Además, compostan todo lo orgánico, desde restos de cocina hasta residuos de gallinas -hoy tienen 400-. También cultivan más de 70 variedades de hortalizas y lechugas, con 10 tipos distintos de lechugas: crespa, lisa, romana, hojas de roble, acelga, rúgula, mostaza, entre otras.
“Todo crece más rápido. Aquí hay cebollas que están listas antes del tiempo estimado. Porque el mito de que la agricultura orgánica no funciona… es sólo eso: un mito”, indicó don César Valderrama, quien también nos acompañó en el tour por la finca.

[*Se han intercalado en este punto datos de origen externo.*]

(** * rd-station-go: the query encoder and the request pipeline

    A shallow embedding of [StructToQueryString] of [utils.go], of the
    [request] method of the client and of the six endpoint wrappers for
    deals and contacts, together with the parts of Go's standard library
    they call ([net/url], [strings], [strconv], [fmt], [errors],
    [reflect]).

    Go strings are byte strings: they are modelled by [string], whose
    characters are the 256 values of [ascii].  [url.Values] is a Go
    [map[string][]string]: it is a [gmap string (list string)].  A call of
    the pipeline is a computation in a small monad that logs what the call
    does to the outside and ends at the first error, as the Go code returns
    at [err != nil]. *)

From Stdlib Require Import ZArith NArith String Ascii List Bool Lia.
From Stdlib Require Import DecimalString DecimalZ DecimalPos.
From stdpp Require Import base option list gmap strings fin_maps sorting.

#[local] Set Warnings "-clear-no-such-hyp".

Local Open Scope string_scope.
Local Open Scope list_scope.
Local Open Scope Z_scope.

(** ** Package [strings] *)

Module Strings.

(** [strings.Contains(s, substr)]. *)
Fixpoint Contains (s substr : string) : bool :=
  String.prefix substr s ||
  match s with
  | EmptyString => false
  | String _ s' => Contains s' substr
  end.

(** [strings.Cut(s, sep)] for a one-byte separator: the text before and
    after the first [sep], and whether [sep] was found. *)
Fixpoint Cut (s : string) (sep : ascii) : string * string * bool :=
  match s with
  | EmptyString => (EmptyString, EmptyString, false)
  | String c s' =>
      if Ascii.eqb c sep then (EmptyString, s', true)
      else let '(before, after, found) := Cut s' sep in
           (String c before, after, found)
  end.

(** [strings.Split(s, sep)] for a one-byte separator. *)
Fixpoint Split (s : string) (sep : ascii) : list string :=
  match s with
  | EmptyString => [EmptyString]
  | String c s' =>
      if Ascii.eqb c sep then EmptyString :: Split s' sep
      else match Split s' sep with
           | [] => [String c EmptyString]
           | x :: xs => String c x :: xs
           end
  end.

(** Every byte of [s] satisfies [p]. *)
Fixpoint all (p : ascii -> bool) (s : string) : bool :=
  match s with
  | EmptyString => true
  | String c s' => p c && all p s'
  end.

End Strings.

(** ** Package [strconv] *)

Module Strconv.

(** [strconv.FormatInt(i, 10)]. *)
Definition FormatInt (i : Z) : string :=
  NilZero.string_of_int (Z.to_int i).

(** [strconv.ParseInt(s, 10, 64)] without the range check; used to state
    that [FormatInt] writes the number in base 10. *)
Definition ParseInt (s : string) : option Z :=
  Z.of_int <$> NilZero.int_of_string s.

(** [strconv.FormatBool]. *)
Definition FormatBool (b : bool) : string :=
  if b then "true" else "false".

End Strconv.

(** ** Package [errors] and [fmt.Errorf] *)

(** The four package-level error variables of [contacts.go]. *)
Inductive sentinel : Set :=
| ErrRequestFailed
| ErrReadResponseBody
| ErrApiReturnedError
| ErrDecodeResponse.

(** An [error] value.  A package-level variable is identified by its name
    (Go compares the pointers), every other error by its text and by the
    errors it wraps. *)
Local Unset Elimination Schemes.
Inductive error : Type :=
| Sentinel (s : sentinel)
| ErrorString (text : string)
| WrapErrors (text : string) (wrapped : list error).
Local Set Elimination Schemes.

Definition sentinel_text (s : sentinel) : string :=
  match s with
  | ErrRequestFailed => "http request execution failed"
  | ErrReadResponseBody => "failed to read response body"
  | ErrApiReturnedError => "api returned an error status"
  | ErrDecodeResponse => "failed to decode api response"
  end.

(** The [Error()] method. *)
Definition Error (e : error) : string :=
  match e with
  | Sentinel s => sentinel_text s
  | ErrorString text => text
  | WrapErrors text _ => text
  end.

Definition sentinel_eqb (a b : sentinel) : bool :=
  match a, b with
  | ErrRequestFailed, ErrRequestFailed
  | ErrReadResponseBody, ErrReadResponseBody
  | ErrApiReturnedError, ErrApiReturnedError
  | ErrDecodeResponse, ErrDecodeResponse => true
  | _, _ => false
  end.

(** [err == target]. *)
Fixpoint error_eqb (a b : error) {struct a} : bool :=
  match a, b with
  | Sentinel s, Sentinel t => sentinel_eqb s t
  | ErrorString s, ErrorString t => String.eqb s t
  | WrapErrors s es, WrapErrors t fs =>
      String.eqb s t &&
      (fix all2 (es fs : list error) {struct es} : bool :=
         match es, fs with
         | [], [] => true
         | e :: es', f :: fs' => error_eqb e f && all2 es' fs'
         | _, _ => false
         end) es fs
  | _, _ => false
  end.

(** [errors.Is(err, target)]: [err] is [target] or wraps it, at any depth. *)
Fixpoint Is (err target : error) {struct err} : bool :=
  error_eqb err target ||
  match err with
  | WrapErrors _ wrapped => existsb (fun e => Is e target) wrapped
  | _ => false
  end.

(** An operand of [fmt.Errorf]. *)
Inductive operand : Type :=
| OpErr (e : error)
| OpInt (n : Z)
| OpStr (s : string).

(** The text [%w], [%d], [%s] and [%v] print for an operand. *)
Definition operand_text (a : operand) : string :=
  match a with
  | OpErr e => Error e
  | OpInt n => Strconv.FormatInt n
  | OpStr s => s
  end.

(** One pass over the format: the text printed and the operands of the
    [%w] verbs.  [%%] prints a percent sign; a verb without an operand
    prints [%!v(MISSING)], a [%] at the end [%!(NOVERB)]. *)
Fixpoint format (fmt : string) (args : list operand) : string * list error :=
  match fmt with
  | EmptyString => (EmptyString, [])
  | String c rest =>
      if Ascii.eqb c "%" then
        match rest with
        | String verb rest' =>
            if Ascii.eqb verb "%" then
              let '(text, ws) := format rest' args in (String "%" text, ws)
            else
              match args with
              | a :: args' =>
                  let '(text, ws) := format rest' args' in
                  (operand_text a +:+ text,
                   match a with
                   | OpErr e => if Ascii.eqb verb "w" then e :: ws else ws
                   | _ => ws
                   end)
              | [] =>
                  let '(text, ws) := format rest' [] in
                  (String "%"
                     (String "!" (String verb ("(MISSING)" +:+ text))),
                   ws)
              end
        | EmptyString => ("%!(NOVERB)", [])
        end
      else
        let '(text, ws) := format rest args in (String c text, ws)
  end.

(** [fmt.Errorf(format, args...)]: an error wrapping the operands of its
    [%w] verbs, or a plain error when there are none. *)
Definition Errorf (fmt : string) (args : list operand) : error :=
  let '(text, ws) := format fmt args in
  match ws with
  | [] => ErrorString text
  | _ => WrapErrors text ws
  end.

(** A Go result pair [(T, error)] of which exactly one side is set. *)
Inductive result (T : Type) : Type :=
| Ok (x : T)
| Err (e : error).
Arguments Ok {T} x.
Arguments Err {T} e.

(** ** Package [net/url] *)

Module Url.

Definition is_alnum (c : ascii) : bool :=
  let n := N_of_ascii c in
  ((97 <=? n) && (n <=? 122) || (65 <=? n) && (n <=? 90) ||
   (48 <=? n) && (n <=? 57))%N.

(** [shouldEscape(c, encodeQueryComponent)]: letters, digits and
    [-_.~] are kept, the reserved characters [$&+,/:;=?@] and every other
    byte are escaped. *)
Definition shouldEscape (c : ascii) : bool :=
  if is_alnum c then false
  else if Ascii.eqb c "-" || Ascii.eqb c "_" || Ascii.eqb c "." ||
          Ascii.eqb c "~" then false
  else true.

Definition upperhex : string := "0123456789ABCDEF".

Definition hexdigit (n : N) : ascii :=
  match String.get (N.to_nat n) upperhex with
  | Some d => d
  | None => "0"%char
  end.

(** [QueryEscape(s)]: a space becomes [+], an escaped byte [%XX]. *)
Fixpoint QueryEscape (s : string) : string :=
  match s with
  | EmptyString => EmptyString
  | String c s' =>
      if shouldEscape c then
        if Ascii.eqb c " " then String "+" (QueryEscape s')
        else String "%"
               (String (hexdigit (N.shiftr (N_of_ascii c) 4))
                  (String (hexdigit (N.land (N_of_ascii c) 15))
                     (QueryEscape s')))
      else String c (QueryEscape s')
  end.

Definition ishex (c : ascii) : bool :=
  let n := N_of_ascii c in
  ((48 <=? n) && (n <=? 57) || (97 <=? n) && (n <=? 102) ||
   (65 <=? n) && (n <=? 70))%N.

Definition unhex (c : ascii) : N :=
  let n := N_of_ascii c in
  (if (48 <=? n) && (n <=? 57) then n - 48
   else if (97 <=? n) && (n <=? 102) then n - 97 + 10
   else if (65 <=? n) && (n <=? 70) then n - 65 + 10
   else 0)%N.

(** [QueryUnescape(s)]: [None] stands for the [EscapeError] of a [%] that
    is not followed by two hexadecimal digits. *)
Fixpoint QueryUnescape (s : string) : option string :=
  match s with
  | EmptyString => Some EmptyString
  | String c s' =>
      if Ascii.eqb c "%" then
        match s' with
        | String h (String l rest) =>
            if ishex h && ishex l then
              String (ascii_of_N (N.lor (N.shiftl (unhex h) 4) (unhex l)))
                <$> QueryUnescape rest
            else None
        | _ => None
        end
      else if Ascii.eqb c "+" then String " " <$> QueryUnescape s'
      else String c <$> QueryUnescape s'
  end.

(** [Values.Add(key, value)]: [v[key] = append(v[key], value)]. *)
Definition Add (v : gmap string (list string)) (key value : string)
  : gmap string (list string) :=
  <[key := default [] (v !! key) ++ [value]]> v.

(** The order of [slices.Sorted(maps.Keys(v))]: byte-wise. *)
Definition key_le (p q : string * list string) : Prop :=
  String.leb p.1 q.1 = true.

#[global] Instance key_le_dec p q : Decision (key_le p q).
Proof. unfold key_le. apply _. Defined.

(** The entries of the map with their keys in increasing order. *)
Definition entries (v : gmap string (list string))
  : list (string * list string) :=
  merge_sort key_le (map_to_list v).

(** The (key, value) pairs in the order [Encode] writes them. *)
Definition pairs (v : gmap string (list string)) : list (string * string) :=
  entries v ≫= (fun e => pair e.1 <$> e.2).

(** One step of the loop body of [Encode] on the [strings.Builder]. *)
Definition write_pair (buf : string) (p : string * string) : string :=
  (if String.eqb buf "" then "" else buf +:+ "&") +:+
  QueryEscape p.1 +:+ "=" +:+ QueryEscape p.2.

(** [Values.Encode()]; on the empty map the loop writes nothing and the
    result is the empty string, as the test [len(v) == 0] returns. *)
Definition Encode (v : gmap string (list string)) : string :=
  foldl write_pair "" (pairs v).

(** One iteration of the loop of [parseQuery] on the piece [key] cut
    off at the next [&]; the first error is kept. *)
Definition parse_piece (acc : gmap string (list string) * option error)
    (key : string) : gmap string (list string) * option error :=
  let '(m, err) := acc in
  let fail e := (m, Some (default e err)) in
  if Strings.Contains key ";" then
    fail (ErrorString "invalid semicolon separator in query")
  else if String.eqb key "" then acc
  else
    let '(k, value, _) := Strings.Cut key "=" in
    match QueryUnescape k with
    | None => fail (ErrorString "invalid URL escape")
    | Some k1 =>
        match QueryUnescape value with
        | None => fail (ErrorString "invalid URL escape")
        | Some v1 => (Add m k1 v1, err)
        end
    end.
(** * chat-thread-component: view-state model of the chat transcript

    Shallow embedding of
    [packages/chat-component/src/components/chat-thread-component.ts].

    The component is a LitElement: its methods read and write the
    fields of [this], talk to the browser (clipboard, timers, event
    dispatch, scrolling) and build lit templates.  Methods are embedded
    as computations in a state-and-exception monad over the component
    fields and the browser state; templates are embedded as trees. *)

From Stdlib Require Import ZArith List String Bool Lia.
Import ListNotations.

Set Warnings "-register-all".

Local Open Scope string_scope.
Local Open Scope list_scope.
Local Open Scope Z_scope.

(** ** JavaScript values that may be missing *)

Inductive Js (A : Type) : Type :=
| undefined : Js A
| defined (a : A) : Js A.

Arguments undefined {A}.
Arguments defined {A} a.

(** [Array.prototype.at]: a negative index counts from the end; an index
    outside the array yields [undefined]. *)
Definition at_ {A : Type} (l : list A) (i : Z) : Js A :=
  let k := if i <? 0 then Z.of_nat (List.length l) + i else i in
  if (k <? 0) || (Z.of_nat (List.length l) <=? k) then undefined
  else match nth_error l (Z.to_nat k) with
       | Some a => defined a
       | None => undefined
       end.

(** Optional chaining [o?.rest]: a missing [o] short-circuits the rest of
    the chain to [undefined]. *)
Definition optChain {A B : Type} (o : Js A) (rest : A -> Js B) : Js B :=
  match o with
  | undefined => undefined
  | defined a => rest a
  end.

(** Truthiness of an object reference. *)
Definition truthy {A : Type} (o : Js A) : bool :=
  match o with
  | undefined => false
  | defined _ => true
  end.

(** [a && a.length > 0] for an optional array. *)
Definition presentAndNonEmpty {A : Type} (o : Js (list A)) : bool :=
  match o with
  | undefined => false
  | defined l => 0 <? Z.of_nat (List.length l)
  end.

Hoy, La Matilde se ha convertido en un faro agroecológico. Personas de Colombia y del extranjero han llegado a aprender. Un visitante de Estados Unidos, con una fábrica de compostaje, vino a conocer el sistema de lombrices que diseñó el bisabuelo don Ezequiel. Como su homónimo bíblico, que anunció la restauración en tiempos de desolación, don Ezequiel dejó sembrada una visión de amor por la tierra. “Eso nos da esperanza. Porque demuestra que lo que hacemos es posible. Que otro modelo sí se puede. Nuestro mayor logro es tener la conciencia tranquila. Saber que estamos dejando una huella bonita. No sólo producimos alimentos. Dejamos un legado”. Concluye Guadalupe Valderrama con la voz cargada de emoción y nostalgia.
Los invitamos a visitar La Matilde Agroturismo. Los caminos de La Envidia -pero de la buena- los conducirán a reencontrarse con la tierra, con la vida y con la esperanza.